═════ WORKING DATA

Lemma tracks_outcome v evs e v' :
  tracks v evs -> phase e = Outcome -> absorb v e = Ok v' -> tracks v' (evs ++ [e]).
Proof.
  intros [[Hi Ho Hord] Hs Hp] He Ha. apply absorb_ok in Ha as (_ & _ & _ & _ & Ht & _).
  unfold track_intents in Ht. rewrite He in Ht.
  apply rbind_ok in Ht as (b & Hb%ok_or_ok & Ht).
  apply seq_ok in Ht as (Hm%ensure_matches_outcome_ok & [= Eseen Epend]).
  apply Hp in Hb as Hb'. destruct Hb' as (e0 & Hin0 & Hint0 & Er0 & Eb0 & Hnoo0).
  split; [split| |].
  - apply NoDup_map_snoc; [done|]. by rewrite He.
  - apply NoDup_map_snoc; [done|]. intros _. exact Hnoo0.
  - apply outcome_order_snoc; [done|]. intros _. exists e0. by rewrite Eb0, Hm.
  - intros rid. rewrite <-Eseen, Hs. setoid_rewrite elem_of_app.
    setoid_rewrite list_elem_of_singleton. unfold is_intent. split; [naive_solver|].
    intros (e' & [Hin| ->] & Hint & Er); [eauto|congruence].
  - intros rid b'. rewrite <-Epend, lookup_delete_Some, Hp. setoid_rewrite elem_of_app.
    setoid_rewrite list_elem_of_singleton. split.
    + intros [Hne (e' & Hin & Hint & Er & Eb & Hnoo)]. exists e'. repeat split; auto.
      intros o [Hin'| ->] Hout; [by apply Hnoo|done].
    + intros (e' & [Hin| ->] & Hint & Er & Eb & Hnoo).
      * split; [intros E; subst; apply (Hnoo e); auto|]. exists e'. naive_solver.
      * unfold is_intent in Hint. congruence.
Qed.
Lemma resolution_closes_open_intents_witness :
  verify_complete ledger (Some fresh_head) resolution_world =
    (resolution_world, Ok (resolution_checkpoint resolution_value)) /\
  resolved resolution_value = zlen (open_intents (disk_events (disk answered))) /\
  exists outs, disk_events (disk resolution_world) = disk_events (disk answered) ++ outs /\
    Forall (fun o => phase o = Outcome /\ decision o = Unknown /\ at_unix_ms o = 2000) outs /\
    map request_binding outs ≡ₚ
      map request_binding (open_intents (disk_events (disk answered))).
Proof.
  exact (resolution_closes_open_intents ledger 2000 (Some fresh_head) answered resolution_world
           resolution_value ledger_is_ok resolution_run).
Defined.

Lemma fresh_run :
  initialize_generation ledger None (rs "lab") (rs "lab") 900 (on no_files []) =
    (fresh, Ok fresh_head).
Proof. vm_compute. reflexivity. Qed.

Lemma generation_initialization_resumes_witness :
  verify_complete ledger None fresh = (fresh, Ok fresh_head) /\
  initialize_generation ledger None (rs "lab") (rs "lab") 901 (on (disk fresh) []) =
    (on (disk fresh) [], Ok fresh_head).
Proof.
  destruct (generation_initialization_resumes ledger None (rs "lab") (rs "lab") 900 fresh
    fresh_head ledger_is_ok fresh_run) as (Hv & _ & Hi & _).
  exact (conj Hv (Hi 901 [] ltac:(lia))).
Defined.

Lemma ledger_files_disjoint_witness :
  (log_path ledger = log_path ledger \/ checkpoint_path ledger = checkpoint_path ledger <->
   same_generation ledger ledger) /\
  log_path ledger <> checkpoint_path ledger.
Proof. exact (ledger_files_disjoint ledger ledger ledger_is_ok ledger_is_ok). Defined.

End LedgerRuns.
Definition request_intent_commitment (call_key : bytes) (f : Frame) : result string bytes :=
  let* request_digest := canonical_request_digest f in
  Ok (hmac_sha256 call_key
        (INTENT_COMMITMENT_DOMAIN ++ be16 IPC_PROTOCOL_VERSION ++ request_digest)).
End digest.

(** ** Theorems *)

(** The text and byte payloads a frame owns, other than the opaque transfer
    and tunnel ids. *)
Definition opt (o : option str) : list str := match o with Some s => [s] | None => [] end.

Definition helper_text (h : option ExpectedNativeHelperIdentity) : list str :=
  match h with
  | Some h => [helper_name h; helper_sha256 h; helper_version h]
  | None => []
  end.
Definition progress_text (p : TransferProgress) : list str :=
  progress_event p :: opt (progress_context_id p).
Definition status_text (s : TunnelStatus) : list str :=
  status_profile_id s :: status_bind_host s ::
  opt (status_target_host s) ++ opt (status_context_id s).

Definition owned_text (f : Frame) : list str :=
  match f with
  | AuthHello _ n c => n :: opt c
  | AuthResponse p c => p :: opt c
  | Exec c _ => [c]
  | ShellInput d | UploadChunk d | ExecOut d | ExecErr d | ShellOut d | FileChunk d => [d]
  | Shutdown p | Unlock p => [p]
  | ProfileAuthorized k => [k]
  | IssueGrant p ops _ _ k => p :: k :: ops
  | GrantIssued g _ _ _ => [g]
  | ListDir p _ | CreateDir p _ => [p]
  | Download _ p l _ _ _ _ e h _ _ => p :: opt l ++ opt e ++ helper_text h
  | UploadBegin _ p _ d _ _ t h _ _ => p :: d :: opt t ++ helper_text h
  | TransferStatus _ c | TransferCancel _ c | ManagedTunnelStatus _ c
  | ManagedTunnelCancel _ c | ExecExit _ c _ | CreateDirAccepted c _ => opt c
  | AuthChallenge _ n p c => n :: p :: opt c
  | ProfileList ps =>
      concat (map (fun p => [wire_name p; wire_host p; wire_profile_id p]) ps)
  | StatusInfo p h u _ c _ => p :: h :: u :: opt c
  | DirList p es c _ => p :: concat (map (fun e => [entry_name e; entry_path e]) es) ++ opt c
  | TransferDigest _ d => [d]
  | TransferProgressFrame p | TransferCancelAccepted p => progress_text p
  | TransferStatusInfo ps => concat (map progress_text ps)
  | TunnelReadyFrame r => [ready_bind_host r]
  | ManagedTunnelOpened s | ManagedTunnelTerminal s => status_text s
  | ManagedTunnelStatusInfo ss => concat (map status_text ss)
  | ConnectionIdentityInfo i =>
      observed_host_key_sha256 i :: server_identification i :: transport_attempt_id i ::
      opt (identity_context_id i)
  | Error m => [m]
  | Shell _ _ | Status | ListProfiles | UploadEnd | TunnelOpen _ | TunnelStop
  | ManagedTunnelOpen _ _ | ConnectionIdentity _ _ | AuthAccepted | ShellClosed | Ack
  | TransferAck _ _ | TransferDone _ | TunnelClosed => []
  end.

(** The opaque transfer and tunnel ids a frame owns. *)
Definition owned_ids (f : Frame) : list str :=
  match f with
  | Download id _ _ _ _ _ _ _ _ _ _ | UploadBegin id _ _ _ _ _ _ _ _ _
  | TransferCancel id _ | ManagedTunnelCancel id _ | TransferDigest id _ => [id]
  | TransferStatus o _ | ManagedTunnelStatus o _ => opt o
  | TransferProgressFrame p | TransferCancelAccepted p => [progress_transfer_id p]
  | TransferStatusInfo ps => map progress_transfer_id ps
  | ManagedTunnelOpened s | ManagedTunnelTerminal s => [status_tunnel_id s]
  | ManagedTunnelStatusInfo ss => map status_tunnel_id ss
  | _ => []
  end.

(** Erasing a frame leaves no byte of any text or byte payload it owned:
    every such field is empty afterwards.  The only strings an erased frame
    may still hold are opaque transfer and tunnel ids it held before, and
    erasing twice changes nothing more. *)
Theorem zeroize_erases f :
  Forall (fun s => s = []) (owned_text (zeroize f)) /\
  owned_ids (zeroize f) ⊆ owned_ids f /\
  zeroize (zeroize f) = zeroize f.
Proof.
  destruct f; cbn; (split; [by repeat constructor|split; [set_solver|done]]).
Qed.
Lemma wire_write_frames limit fs texts w :
  0 <= limit <= U32_MAX -> Forall2 (sends limit) fs texts ->
  write_frames limit fs w =
  ({| wire_in := wire_in w; wire_out := wire_out w ++ concat (map framed texts) |}, Ok tt).
Proof.
  intros Hl Hs. revert w. induction Hs as [|f bs fs texts Hf Hs IH]; intros w; cbn.
  - rewrite app_nil_r. by destruct w.
  - erewrite ebind_pass by by apply wire_write_frame. rewrite IH. cbn. by rewrite <-app_assoc.
Qed.

Lemma wire_read_frames limit fs texts out :
  limit <= U32_MAX -> Forall2 (sends limit) fs texts ->
  Forall (fun f => float_free f = true) fs ->
  read_frames (Datatypes.S (length fs)) limit
    {| wire_in := concat (map framed texts); wire_out := out |} =
  ({| wire_in := []; wire_out := out |}, Ok fs).
Proof.
  intros Hl Hs Hff. induction Hs as [|f bs fs texts (Hv & Hb & _) Hs IH]; [done|].
  inversion_clear Hff. cbn [length map concat].
  rewrite read_frames_S. erewrite ebind_pass by (apply wire_read_frame; done).
  cbv beta iota. by erewrite ebind_pass by by apply IH.
Qed.

Lemma wire_read_torn bs limit p q out :
  framed bs = p ++ q -> p <> [] -> q <> [] -> zlen bs <= U32_MAX ->
  exists w e, read_frame_limited limit {| wire_in := p; wire_out := out |} = (w, Err e).
Proof.
  intros E Hp Hq Hb. destruct p as [|b0 p]; [done|]. unfold framed in E.
  destruct (be32_split (zlen bs)) as (b0' & b3 & Eb & H3). rewrite Eb in E.
  injection E as <- E. unfold read_frame_limited.
  erewrite ebind_pass by apply wire_read_byte_cons. cbv beta iota zeta.
  destruct (Z.leb_spec 3 (zlen p)) as [Hl|Hl].
  - assert (exists p', p = b3 ++ p' /\ bs = p' ++ q) as (p' & -> & ->).
    { apply app_eq_app in E as (l & [[-> ->]|[-> ->]]); [|eauto].
      rewrite zlen_app in H3. assert (zlen l = 0) as ->%zlen_zero by (pose proof (zlen_nonneg l); lia).
      exists []. by rewrite !app_nil_r. }
    erewrite ebind_pass; [|apply emap_err_ok; by apply wire_read_exact_app].
    cbv beta. rewrite <-Eb, of_be32 by (split; auto with serctl).
    destruct (limit <? _); [by repeat eexists|]. rewrite ensure_pass_eff by done.
    erewrite ebind_stop; [by repeat eexists|]. apply wire_read_exact_short. rewrite zlen_app.
    destruct q; [done|]. rewrite zlen_cons. pose proof (zlen_nonneg q). lia.
  - erewrite ebind_stop; [by repeat eexists|].
    by apply emap_err_stop, wire_read_exact_short.
Qed.

(** Frames written one after the other on a transport are read back as the
    same frames in the same order, ending in a clean close; a transport that
    ends anywhere inside a frame, its length prefix included, is an error and
    never a clean close. *)
Theorem ipc_stream_roundtrip limit fs texts :
  0 <= limit <= U32_MAX -> Forall2 (sends limit) fs texts ->
  Forall (fun f => float_free f = true) fs ->
  (exists w, write_frames limit fs {| wire_in := []; wire_out := [] |} = (w, Ok tt) /\
    read_frames (S (length fs)) limit {| wire_in := wire_out w; wire_out := [] |} =
    ({| wire_in := []; wire_out := [] |}, Ok fs)) /\
  forall bs p q, bs ∈ texts -> framed bs = p ++ q -> p <> [] -> q <> [] ->
    exists w e, read_frame_limited limit {| wire_in := p; wire_out := [] |} = (w, Err e).
Proof.
  intros Hl Hs Hff. split.
  - eexists. split; [by eapply wire_write_frames|]. cbn. apply wire_read_frames; [lia|done..].
  - intros bs p q Hin E Hp Hq. eapply wire_read_torn; [done..|].
    apply list_elem_of_lookup in Hin as (i & Hi).
    destruct (Forall2_lookup_r _ _ _ _ _ Hs Hi) as (f & _ & _ & Hb & _). lia.
Qed.
End framing_theory.

(** ** Authentication: theorems *)

(** An HMAC collision under a key. *)
Definition hmac_collision `{HmacSha2} (key m n : bytes) : Prop :=
  m <> n /\ hmac_sha256 key m = hmac_sha256 key n.

Section auth_theory.
Context `{Sha2, !Sha2Laws, HmacSha2, !HmacSha2Laws, Hex, !HexLaws, Base64, !Base64Laws}.

Lemma decode_base64_32_encode label b :
  zlen b = 32 -> decode_base64_32 label (b64_encode b) = Ok b.
Proof.
  intros Hb. unfold decode_base64_32. rewrite b64_decode_encode. cbn.
  rewrite (proj2 (Z.eqb_eq _ _)) by done. cbn. by rewrite bool_decide_true.
Qed.

Lemma decode_base64_32_ok label s b :
  decode_base64_32 label s = Ok b -> zlen b = 32 /\ s = b64_encode b.
Proof. unfold decode_base64_32. intros Hd. checks. done. Qed.

Lemma hmac_zlen k m : zlen (hmac_sha256 k m) = 32.
Proof. unfold zlen. by rewrite hmac_length. Qed.
Lemma sha256_zlen m : zlen (sha256 m) = 32.
Proof. unfold zlen. by rewrite sha256_length. Qed.

Lemma verify_encoded_proof key domain version profile endpoint cn sn commitment :
  verify_proof key domain version profile endpoint cn sn commitment
    (encoded_proof key domain version profile endpoint cn sn commitment) = Ok tt.
Proof.
  unfold verify_proof, encoded_proof.
  rewrite decode_base64_32_encode by apply hmac_zlen. cbn. by rewrite bool_decide_true.
Qed.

══════════

ASSIGNED TASK →
Output the records above exactly, from their first line through the line that contains "repeat split; auto.", and add nothing.

WRITTEN RESPONSE →
Lemma tracks_outcome v evs e v' :
  tracks v evs -> phase e = Outcome -> absorb v e = Ok v' -> tracks v' (evs ++ [e]).
Proof.
  intros [[Hi Ho Hord] Hs Hp] He Ha. apply absorb_ok in Ha as (_ & _ & _ & _ & Ht & _).
  unfold track_intents in Ht. rewrite He in Ht.
  apply rbind_ok in Ht as (b & Hb%ok_or_ok & Ht).
  apply seq_ok in Ht as (Hm%ensure_matches_outcome_ok & [= Eseen Epend]).
  apply Hp in Hb as Hb'. destruct Hb' as (e0 & Hin0 & Hint0 & Er0 & Eb0 & Hnoo0).
  split; [split| |].
  - apply NoDup_map_snoc; [done|]. by rewrite He.
  - apply NoDup_map_snoc; [done|]. intros _. exact Hnoo0.
  - apply outcome_order_snoc; [done|]. intros _. exists e0. by rewrite Eb0, Hm.
  - intros rid. rewrite <-Eseen, Hs. setoid_rewrite elem_of_app.
    setoid_rewrite list_elem_of_singleton. unfold is_intent. split; [naive_solver|].
    intros (e' & [Hin| ->] & Hint & Er); [eauto|congruence].
  - intros rid b'. rewrite <-Epend, lookup_delete_Some, Hp. setoid_rewrite elem_of_app.
    setoid_rewrite list_elem_of_singleton. split.
    + intros [Hne (e' & Hin & Hint & Er & Eb & Hnoo)]. exists e'. repeat split; auto.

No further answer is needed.